According to a report in Afrikaans weekly Rapport, the new approach to the controversial project of land reform in South Africa has been failing, and government is so concerned about new research findings that it allegedly tried to prevent the researchers from continuing with their work.
In a front-page article dealing with the work of the Institute for Poverty, Land and Agrarian Studies (Plaas), it was alleged that the expensive land reform programme has been resulting in farm workers losing their jobs and even their rights to accommodation.
The state’s programme of acquiring land for redistribution is allegedly also contributing in other ways to the increase of poverty in rural areas.
Plaas and international researchers have been doing the research for the Western Cape government and their findings have hitherto not been published. Rapport alleges that the “government was so upset about the damning findings that researchers were in the interim denied access to more farms and state data”.
As a result, researchers from the University of Toronto in Canada decided to make their findings public.
More than R2 billion is invested by government each year into land reform and redistribution. Since 2011, the land has remained state-owned and is redistributed through hire arrangements, but this approach appears to be creating problems
The first round of research looked at 11 farms in Nelson Mandela Bay in the Eastern Cape. On three of the farms, workers were allegedly left without refuge.

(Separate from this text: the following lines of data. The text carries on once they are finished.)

Section Preserves.
Context {S : Type} (P : S -> Prop).
Lemma preserves_ret {A} (a : A) : preserves P (mret a).
Proof. by intros s H. Qed.
Lemma preserves_raise {A} e : preserves P (raise (A := A) e).
Proof. by intros s H. Qed.
Lemma preserves_lift {A} (r : result A) : preserves P (lift_result r).
Proof. by intros s H. Qed.
Lemma preserves_gets {A} (f : S -> A) : preserves P (gets f).
Proof. by intros s H. Qed.
Lemma preserves_ensure c e : preserves P (ensure c e).
Proof. intros s H. by destruct c. Qed.
Lemma preserves_modify f : (forall s, P s -> P (f s)) -> preserves P (modify f).
Proof. intros Hf s H. by apply Hf. Qed.
Lemma preserves_bind {A B} (m : M S A) (f : A -> M S B) :
  preserves P m -> (forall a, preserves P (f a)) -> preserves P (m ≫= f).
Proof.
  intros Hm Hf s H. specialize (Hm s H). unfold mbind, M_bind. destruct (m s) as [[a|e] s']; [|done].
  by apply Hf.
Qed.
Lemma preserves_attempt {A} (m : M S A) : preserves P m -> preserves P (attempt m).
Proof. intros Hm s H. specialize (Hm s H). unfold attempt. by destruct (m s). Qed.
Lemma preserves_finally {A} (m : M S A) c : preserves P m -> preserves P c -> preserves P (finally m c).
Proof.
  intros Hm Hc s H. specialize (Hm s H). unfold finally. destruct (m s) as [r s1].
  specialize (Hc s1 Hm). by destruct (c s1) as [[] s2].
Qed.
Lemma preserves_transaction {A} (m : M S A) : preserves P m -> preserves P (transaction m).
Proof. intros Hm s H. specialize (Hm s H). unfold transaction. by destruct (m s) as [[]]. Qed.
End Preserves.

Lemma take_app_exact {A} (l k : list A) n : n = length l -> take n (l ++ k) = l.
Proof. intros ->. by rewrite take_app_length. Qed.

Lemma drop_app_exact {A} (l k : list A) n : n = length l -> drop n (l ++ k) = k.
Proof. intros ->. by rewrite drop_app_length. Qed.

Lemma Z_mod_add_range z m : 0 < m -> -m <= z < 0 -> z mod m = z + m.
Proof.
  intros Hm Hz. rewrite <- (Z_mod_plus_full z 1 m), Z.mul_1_l.
  apply Z.mod_small. lia.
Qed.

(** ** Strings that do not contain a separator *)
Fixpoint free_of (c : Ascii.ascii) (s : string) : Prop :=
  match s with EmptyString => True | String c' s => c' <> c /\ free_of c s end.

Lemma free_split c a b x y : free_of c a -> free_of c b -> a +:+ String c x = b +:+ String c y -> a = b /\ x = y.
Proof.
  revert b. induction a as [|c1 a IH]; intros [|c2 b] Ha Hb; cbn; intros H; injection H.
  - intros Hxy. by split.
  - intros _ <-. by destruct Hb.
  - intros _ ->. by destruct Ha.
  - intros H' ->. destruct Ha as [_ Ha], Hb as [_ Hb]. by destruct (IH b Ha Hb H') as [-> ->].
Qed.
Lemma free_app c a x : ~ free_of c (a +:+ String c x).
Proof. induction a as [|c' a IH]; cbn; [by intros []|]. by intros [_ H]. Qed.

On another farm, people who had been living on the land for generations were being made to pay hire to the state and had lost their income as labourers.
On another livestock farm, long-term contracts had still not been established despite three families being established on the land.

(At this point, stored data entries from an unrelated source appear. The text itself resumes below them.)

(* ===== verification/TlPrimitives.v ===== *)
(** [piltover/tl/primitives]: the readers and writers of the TL base types
    ([int_.py], [bool_.py], [float_.py], [str_.py], [vector.py]), and the second
    writer of TL byte strings, [write_bytes] of [utils/rsa_pairs.py]. *)
From Stdlib Require Import Init.Byte.
From S2P Require Import Prelude PyBytes.

(** ** [int_.py]: [Int], [Long], [BigInt], [Int128] and [Int256] *)
Inductive int_class := Int | Long | BigInt | Int128 | Int256.

#[export] Instance int_class_eq_dec : EqDecision int_class.
Proof. solve_decision. Defined.

Definition BIT_SIZE (cls : int_class) : nat :=
  match cls with Int => 32 | Long => 64 | BigInt => 0 | Int128 => 128 | Int256 => 256 end.

Definition SIZE (cls : int_class) : nat := (BIT_SIZE cls / 8)%nat.

(** [read_bytes]: [Int] and [Long] unpack with a [Struct], which accepts
    exactly [SIZE] bytes; the classes below [BigInt] slice. *)
Definition read_bytes (cls : int_class) (data : bytes) (signed : bool) : result Z :=
  match cls with
  | Int | Long =>
    if decide (length data = SIZE cls) then Ok (from_bytes_le signed data)
    else Raise StructError
  | BigInt | Int128 | Int256 => Ok (from_bytes_le signed (take (SIZE cls) data))
  end.

Definition int_read (cls : int_class) (signed : bool) : reader Z :=
  data ← bio_read (Z.of_nat (SIZE cls));
  reader_lift (read_bytes cls data signed).

Definition int_write (cls : int_class) (value : Z) (signed : bool) : result bytes :=
  to_bytes_le (SIZE cls) signed value.

Lemma SIZE_pos cls : cls <> BigInt -> (0 < SIZE cls)%nat.
Proof. destruct cls; cbn; intros; try done; lia. Qed.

On at least one state-owned chicory farm being partly run by the University of Fort Hare – as well as several others – workers were being paid less than minimum wage.
Researcher Dr Ruth Hall was quoted as saying that although good intentions were being shown, the state would have to improve its capacity to manage land if it wished to continue with its current approach. She said that the rhetoric of “radical land reform” was being chanted while the state did not have the ability to administer agricultural land.
“This land reform is being done for people other than the poor,” she was quoted as saying.
“Each of these problems can be solved.” She charged that proper accountability and oversight were not being ensured to ensure effectiveness.
The department of rural development declined to comment to Rapport.